Leucine Zipper-Bearing Kinase Is a Critical Regulator of Astrocyte Reactivity in the Adult Mammalian CNS

Reactive astrocytes influence post-injury recovery, repair, and pathogenesis of the mammalian CNS. Much of the regulation of astrocyte reactivity, however, remains to be understood. Using genetic loss and gain-of-function analyses in vivo, we show that the conserved MAP3K13 (also known as leucine zipper-bearing kinase [LZK]) promotes astrocyte reactivity and glial scar formation after CNS injury. Inducible LZK gene deletion in astrocytes of adult mice reduced astrogliosis and impaired glial scar formation, resulting in increased lesion size after spinal cord injury.

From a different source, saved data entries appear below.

(* ===== verification/Process.v ===== *)
(** * A process that serves connections: what it holds, and its accept loop
    (shared by web-server/src/main.c with http.c and network-proxy/src/proxy.c)

    The process is the list of resources it holds, what it has printed, and a script that
    says of each system call whether it succeeds.  The accept loop is generic in the
    server's queue; accept returns by a script too.  Whether the threads end when they are
    joined is a parameter: what they do meanwhile is in [ConnPool]. *)

From stdpp Require Import gmap.
From S2P Require Import Prelude Calls.

Module Process.
Import Calls.

Section process.
Context {H : Type} `{EqDecision H}.
Record proc := Proc { held : list H; script : list bool; out : list byte; err : list byte }.
Definition call : C proc bool := λ p, Ret (default true (head p.(script)), Proc p.(held) (tail p.(script)) p.(out) p.(err)).
Definition hold (h : H) : C proc unit := c_mod (λ p, Proc (h :: p.(held)) p.(script) p.(out) p.(err)).
Definition release (h : H) : C proc unit := c_mod (λ p, Proc (filter (λ x, x ≠ h) p.(held)) p.(script) p.(out) p.(err)).
Definition print (t : list byte) : C proc unit := c_mod (λ p, Proc p.(held) p.(script) (p.(out) ++ t) p.(err)).
Definition eprint (t : list byte) : C proc unit := c_mod (λ p, Proc p.(held) p.(script) p.(out) (p.(err) ++ t)).
Definition acquire (h : H) : C proc bool := ok ← call; (if ok : bool then hold h else mret tt);; mret ok.

(** The workers until one cannot be made: whether all were. *)
Fixpoint create_threads (thread : H) (n : nat) : C proc bool :=
  match n with
  | O => mret true
  | S n' => ok ← acquire thread; if (ok : bool) then create_threads thread n' else mret false
  end.

(** The workers are joined, which waits for ever if there are some and they do not end; and
    what they use is destroyed, undefined while there are some. *)
Definition join_threads (thread : H) (workers_end : bool) : C proc unit :=
  p ← c_get; if bool_decide (thread ∈ p.(held)) && negb workers_end then c_blocked else release thread.
Definition unused (thread : H) : C proc unit := p ← c_get; if bool_decide (thread ∈ p.(held)) then c_ub else mret tt.

(** What happens to the accept loop: a connection, another signal, a failure of accept, or
    a signal whose handler stops the server, while it waits in accept or elsewhere.  A
    handler set by [signal] lets the accept it interrupted go on. *)
Inductive stop_signal := SIGINT | SIGTERM.
Definition signum (sg : stop_signal) : Z := match sg with SIGINT => 2 | SIGTERM => 15 end.
Inductive accepted := AConn (fd : Z) | AIntr | AFail | AStop (in_accept : bool) (sg : stop_signal).
Section loop.
Context {Q : Type} (enqueue : Z → Q → outcome (bool * Q)) (is_running : Q → bool) (set_running : bool → Q → Q) (on_stop : Z → C proc unit).
Fixpoint accept_loop (rs : list accepted) (s : Q) : C proc unit :=
  match rs with
  | [] => c_blocked
  | AFail :: _ => mret tt
  | AIntr :: rs' => if is_running s then accept_loop rs' s else mret tt
  | AConn fd :: rs' => r ← c_lift (enqueue fd s); if is_running r.2 then accept_loop rs' r.2 else mret tt
  | AStop in_accept sg :: rs' =>
      if negb (is_running s) then c_ub   (* threads joined twice *)
      else on_stop (signum sg);; if (in_accept : bool) then accept_loop rs' (set_running false s) else mret tt
  end.
End loop.

(** ** How a process ends *)

(** With a status and what is held, waiting for ever, or undefined. *)
Inductive fate (A : Type) := Returns (status : A) (l : list H) | Waits | Undefined.
Definition ends {A} (o : outcome (A * proc)) (f : fate A) : Prop :=
  match f with Returns _ z l => ∃ p', o = Ret (z, p') ∧ p'.(held) = l | Waits _ => o = Blocked | Undefined _ => o = UB end.
(** Whether the first calls of a script succeed, and how many do before one fails. *)
Fixpoint all_ok (n : nat) (sc : list bool) : bool := match n with O => true | S n' => default true (head sc) && all_ok n' (tail sc) end.
Fixpoint good_calls (n : nat) (sc : list bool) : nat :=
  match n with O => O | S n' => if default true (head sc) then S (good_calls n' (tail sc)) else O end.

Section ends.
Context {B : Type}.
Implicit Types f : fate B.
Lemma ends_ret (z : B) p l : p.(held) = l → ends ((mret z : C proc B) p) (Returns B z l).
Proof. intros Hl. by exists p. Qed.
Lemma ends_bind {A} (m : C proc A) (k : A → C proc B) f p a p' : m p = Ret (a, p') → ends (k a p') f → ends ((m ≫= k) p) f.
Proof. intros E. by rewrite (bind_Ret _ _ _ _ _ E). Qed.
Lemma ends_assoc {T A} (m : C proc T) (k : T → C proc A) (g : A → C proc B) f p : ends ((m ≫= λ x, k x ≫= g) p) f → ends (((m ≫= k) ≫= g) p) f.
Proof. unfold mbind, C_bind. by destruct (m p) as [[]| | |]. Qed.
Lemma ends_call (k : bool → C proc B) f p : (∀ p', p'.(held) = p.(held) → p'.(script) = tail p.(script) → ends (k (default true (head p.(script))) p') f) →
  ends ((call ≫= k) p) f.
Proof. intros HK. by apply HK. Qed.
Lemma ends_acquire h (k : bool → C proc B) f p :
  (∀ p', p'.(held) = (if default true (head p.(script)) then h :: p.(held) else p.(held)) → p'.(script) = tail p.(script) → ends (k (default true (head p.(script))) p') f) →
  ends ((acquire h ≫= k) p) f.
Proof. intros HK. unfold acquire. apply ends_assoc, ends_call. intros p' E1 E2. destruct (default true (head (script p))); apply HK; cbn; by rewrite ?E1. Qed.
(** Steps that make no call: printing, holding and releasing. *)
Lemma ends_mod g (k : unit → C proc B) f p : ends (k tt (g p)) f → ends ((c_mod g ≫= k) p) f.
Proof. done. Qed.
Lemma ends_if_print (b : bool) t (k : unit → C proc B) f p : (∀ p', p'.(held) = p.(held) → p'.(script) = p.(script) → ends (k tt p') f) →
  ends (((if b then print t else mret tt) ≫= k) p) f.
Proof. intros HK. destruct b; by apply HK. Qed.
Lemma ends_join th we (k : unit → C proc B) p f : th ∉ p.(held) ∨ we = true → ends (k tt (Proc (filter (λ x, x ≠ th) p.(held)) p.(script) p.(out) p.(err))) f →
  ends ((join_threads th we ≫= k) p) f.
Proof.
  intros Hc HK. unfold join_threads. apply ends_assoc. eapply ends_bind; [reflexivity|]. replace (bool_decide _ && _) with false; [done|].
  destruct Hc as [Hn| ->]; [by rewrite bool_decide_false|by rewrite andb_false_r].
Qed.
Lemma ends_unused th (k : unit → C proc B) p f : th ∉ p.(held) → ends (k tt p) f → ends ((unused th ≫= k) p) f.
Proof. intros Hn HK. unfold unused. apply ends_assoc. eapply ends_bind; [reflexivity|]. by rewrite bool_decide_false. Qed.
Lemma ends_used th (k : unit → C proc B) p : th ∈ p.(held) → ends ((unused th ≫= k) p) (Undefined B).
Proof. intros Hn. unfold unused. apply ends_assoc. eapply ends_bind; [reflexivity|]. by rewrite bool_decide_true. Qed.
Lemma ends_threads th n (k : bool → C proc B) f : ∀ p,
  (∀ p', p'.(held) = replicate (good_calls n p.(script)) th ++ p.(held) → ends (k (good_calls n p.(script) =? n)%nat p') f) →
  ends ((create_threads th n ≫= k) p) f.
Proof.
  induction n as [|n IH]; intros p HK; cbn [create_threads]; [by apply HK|]. apply ends_assoc, ends_acquire. intros p1 E1 E2.
  cbn [good_calls] in HK. destruct (default true (head (script p))); [|by apply HK]. apply IH. intros p2 E3. rewrite E2 in *. apply HK. rewrite E3, E1.
  generalize (good_calls n (tail (script p))). intros m. clear. induction m as [|m IH]; [done|]. cbn in *. by f_equal.
Qed.
Lemma good_calls_le n sc : (good_calls n sc ≤ n)%nat.
Proof. revert sc. induction n as [|n IH]; intros sc; [done|]. cbn. destruct (default true (head sc)); [|lia]. specialize (IH (tail sc)). lia. Qed.
End ends.
Lemma without_threads th k (l : list H) : th ∉ l → filter (λ x, x ≠ th) (replicate k th ++ l) = l.
Proof.
  intros Hl. induction k as [|k IH]; cbn [replicate app]; [|by rewrite filter_cons, decide_False by naive_solver].
  induction l as [|x l IH]; [done|]. rewrite not_elem_of_cons in Hl. rewrite filter_cons, decide_True by naive_solver. by rewrite IH by naive_solver.
Qed.

(** ** How the accept loop ends *)

(** Whether the stop has been called when the loop ends, if it ends. *)
Fixpoint ending (on : bool) (rs : list accepted) : option bool :=
  match rs with
  | [] => None
  | AFail :: _ => Some (negb on)
  | AIntr :: rs' | AConn _ :: rs' => if on then ending on rs' else Some true
  | AStop in_accept _ :: rs' => if on then (if in_accept then ending false rs' else Some true) else None
  end.
Section loop_end.
Context {Q : Type} (enqueue : Z → Q → outcome (bool * Q)) (is_running : Q → bool) (set_running : bool → Q → Q) (on_stop : Z → C proc unit) (fine : Q → Prop).
Hypothesis enqueue_ok : ∀ fd s, fine s → ∃ b s', enqueue fd s = Ret (b, s') ∧ fine s' ∧ is_running s' = is_running s.
Hypothesis set_running_ok : ∀ b s, fine s → fine (set_running b s) ∧ is_running (set_running b s) = b.
(** The loop ends when accept fails, the process as it was. *)
Lemma accept_fails rs : ∀ s p, fine s → is_running s = true → ending true rs = Some false → accept_loop enqueue is_running set_running on_stop rs s p = Ret (tt, p).
Proof.
  induction rs as [|r rs IH]; intros s p Hs Hr Hb; [done|]. destruct r as [fd| | |[] n]; cbn [accept_loop ending] in *; try done.
  - destruct (enqueue_ok fd s Hs) as (x & s' & E & Hs' & Er). erewrite bind_Ret by (unfold c_lift; by rewrite E). cbn [snd].
    rewrite Er, Hr. apply IH; [done|congruence|done].
  - rewrite Hr. by apply IH.
  - exfalso. clear -Hb. destruct rs as [|[]]; done.
Qed.
(** It ends with the handler of a signal: as the handler does. *)
Lemma accept_off rs s p : fine s → is_running s = false → is_Some (ending false rs) → accept_loop enqueue is_running set_running on_stop rs s p = Ret (tt, p).
Proof.
  intros Hs Hr [b Hb]. destruct rs as [|[fd| | |] rs]; cbn [accept_loop ending] in *; try done.
  - destruct (enqueue_ok fd s Hs) as (x & s' & E & Hs' & Er). erewrite bind_Ret by (unfold c_lift; by rewrite E). cbn [snd]. by rewrite Er, Hr.
  - by rewrite Hr.
Qed.
Lemma accept_stops rs : ∀ s p, fine s → is_running s = true → ending true rs = Some true → ∃ sg,
  accept_loop enqueue is_running set_running on_stop rs s p = on_stop (signum sg) p.
Proof.
  induction rs as [|r rs IH]; intros s p Hs Hr Hb; [done|]. destruct r as [fd| | |[] sg]; cbn [accept_loop ending] in *; try done.
  - destruct (enqueue_ok fd s Hs) as (x & s' & E & Hs' & Er). erewrite bind_Ret by (unfold c_lift; by rewrite E). cbn [snd].
    rewrite Er, Hr. apply IH; [done|congruence|done].
  - rewrite Hr. by apply IH.
  - exists sg. rewrite Hr. cbn [negb]. destruct (set_running_ok false s Hs) as [Hs' Eo']. unfold mbind, C_bind.
    destruct (on_stop (signum sg) p) as [[[] p1]| | |]; [|done..]. by rewrite accept_off.
  - exists sg. rewrite Hr. cbn [negb]. unfold mbind, C_bind. by destruct (on_stop (signum sg) p) as [[[] p1]| | |].
Qed.
(** What follows the loop, with [n] threads: they are joined when a signal ended it. *)
Lemma ends_accept {B} th (we : bool) n l (k : unit → C proc B) f rs s p b : p.(held) = replicate n th ++ l → th ∉ l →
  fine s → is_running s = true → ending true rs = Some b →
  (∀ sg g, th ∉ p.(held) ∨ we = true → (∀ p', p'.(held) = filter (λ x, x ≠ th) p.(held) → ends (k tt p') g) → ends ((on_stop (signum sg) ≫= k) p) g) →
  (∀ sg, th ∈ p.(held) → we = false → on_stop (signum sg) p = Blocked) →
  (∀ p', p'.(held) = (if b then l else replicate n th ++ l) → (b = true → n ≠ 0%nat → we = true) → ends (k tt p') f) →
  (b = true → n ≠ 0%nat → we = false → f = Waits B) →
  ends ((accept_loop enqueue is_running set_running on_stop rs s ≫= k) p) f.
Proof.
  intros Hp Hl Hs Hr Hb Hret Hwait HK HW. destruct b.
  - destruct (accept_stops rs s p Hs Hr Hb) as (sg & E). unfold mbind at 1, C_bind at 1. rewrite E.
    destruct (decide (n = 0%nat ∨ we = true)) as [Hj|Hj].
    + apply (Hret sg). { rewrite Hp. destruct Hj as [->|]; auto. }
      intros p' E'. apply HK; [by rewrite E', Hp, without_threads|]. intros _ ?. by destruct Hj.
    + assert (we = false) as Hwe by (destruct we; tauto). rewrite Hwait; [by rewrite HW by tauto| |done]. rewrite Hp. destruct n; [tauto|by left].
  - by erewrite bind_Ret by (by apply accept_fails); apply HK.
Qed.
End loop_end.
End process.
Arguments proc : clear implicits.
Arguments Returns {H A} status l.
Arguments Waits {H A}.
Arguments Undefined {H A}.
Arguments fate : clear implicits.
End Process.
(** The conditions matter: with a single worker on an empty queue there are schedules at
    whose end the handler waits for ever.  In the first the worker sleeps through the
    broadcast; in the second the main thread holds the mutex its own handler waits on; in
    the third the worker waits for a client that sends nothing. *)
Lemma stop_loses_wakeup q : is_running q = true → take_conn q = Blocked →
  ∃ s, rtc step (started q 1) s ∧ s.(sig) = HJoin ∧ s.(workers) = [WAsleep] ∧ main_holds s.(main) = false ∧ ∀ s', ¬ step s s'.
Proof.
  intros Hr Hb. exists (Pool (stop_running q) [WAsleep] MAccept HJoin []). split_and!; try done.
  - eapply rtc_l; [by apply (w_on q [WTop] MTop HNone [] 0)|]. cbn. eapply rtc_l; [by apply (w_lock q [WLock] MTop HNone [] 0); [|split; [repeat constructor|]]|]. cbn.
    eapply rtc_l; [by apply (w_sleepy q [WHold] MTop HNone [] 0)|]. cbn. eapply rtc_l; [apply m_on; [by left|done]|].
    eapply rtc_l; [by apply h_flag|]. eapply rtc_l; [apply h_broadcast|]. cbn.
    eapply rtc_l; [by apply (w_wait _ [WSleepy] _ _ _ 0)|]. done.
  - intros s' Hs. inversion Hs; subst; try (match goal with E : [WAsleep] !! ?i = _ |- _ => by destruct i as [|[]] end);
      try (match goal with E : _ ∨ _ |- _ => by destruct E end).
    match goal with E : Forall _ _ |- _ => by inversion E end.
Qed.
Lemma stop_deadlocks q fd : is_running q = true →
  ∃ s, rtc step (started q 1) s ∧ s.(sig) = HJoin ∧ s.(main) = MHold fd ∧ ∀ s', ¬ any_step s s'.
Proof.
  intros Hr. exists (Pool (stop_running q) [WLock] (MHold fd) HJoin []). split_and!; try done.
  - eapply rtc_l; [by apply (w_on q [WTop] MTop HNone [] 0)|]. cbn. eapply rtc_l; [apply m_on; [by left|done]|].
    eapply rtc_l; [by apply (m_accept _ _ _ _ fd); left|]. eapply rtc_l; [by apply m_lock; [left|split; [repeat constructor|]]|].
    eapply rtc_l; [by apply h_flag|]. eapply rtc_l; [apply h_broadcast|]. done.
  - intros s' [Hs|Hs]; inversion Hs; subst; try (match goal with E : [WLock] !! ?i = _ |- _ => by destruct i as [|[]] end);
      try (match goal with E : _ ∨ _ |- _ => by destruct E end);
      try (match goal with E : free _ _ |- _ => by destruct E end).
    match goal with E : Forall _ _ |- _ => by inversion E end.
Qed.
Lemma stop_waits_for_client q fd q1 q2 : is_running q = true → put fd q = Ret (true, q1) → take_conn q1 = Ret (Some fd, q2) → 0 ≤ fd → ¬ answers fd →
  ∃ s, rtc step (started q 1) s ∧ s.(sig) = HJoin ∧ s.(workers) = [WServe fd] ∧ main_holds s.(main) = false ∧ ∀ s', ¬ any_step s s'.
Proof.
  intros Hr Hp Ht Hfd Ha. exists (Pool (stop_running q2) [WServe fd] MTop HJoin []). split_and!; try done.
  - eapply rtc_l; [by apply (w_on q [WTop] MTop HNone [] 0)|]. cbn. eapply rtc_l; [apply m_on; [by left|done]|].
    eapply rtc_l; [by apply (m_accept _ _ _ _ fd); left|]. eapply rtc_l; [by apply m_lock; [left|split; [repeat constructor|]]|].
    eapply rtc_l; [apply m_put; [by left|exact Hp|apply sg_none; set_solver]|].
    eapply rtc_l; [by apply (w_lock q1 [WLock] MTop HNone [] 0); [|split; [repeat constructor|]]|]. cbn.
    eapply rtc_l; [by apply (w_take q1 [WHold] MTop HNone [] 0 (Some fd) q2)|]. cbn. rewrite (proj2 (Z.leb_le 0 fd)) by done.
    eapply rtc_l; [by apply h_flag|]. eapply rtc_l; [apply h_broadcast|]. done.
  - intros s' [Hs|Hs]; inversion Hs; subst; try (match goal with E : [WServe fd] !! ?i = _ |- _ => destruct i as [|[]]; cbn in E; try congruence end);
      try (match goal with E : _ ∨ _ |- _ => by destruct E end).
    match goal with E : Forall _ _ |- _ => by inversion E end.
Qed.
End pool.
End ConnPool.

Conversely, LZK overexpression in astrocytes enhanced astrogliosis and reduced lesion size. Remarkably, in the absence of injury, LZK overexpression alone induced widespread astrogliosis in the CNS and upregulated astrogliosis activators pSTAT3 and SOX9. The identification of LZK as a critical cell-intrinsic regulator of astrocyte reactivity expands our understanding of the multicellular response to CNS injury and disease, with broad translational implications for neural repair. Reactive astrocytes are recognized increasingly for their role in CNS injury and disease. Chen et al. find that leucine zipper-bearing kinase (LZK) is a positive regulator of astrocyte reactivity that controls glial scar formation after spinal cord injury. These findings have broad implications for understanding injury responses and promoting neural repair.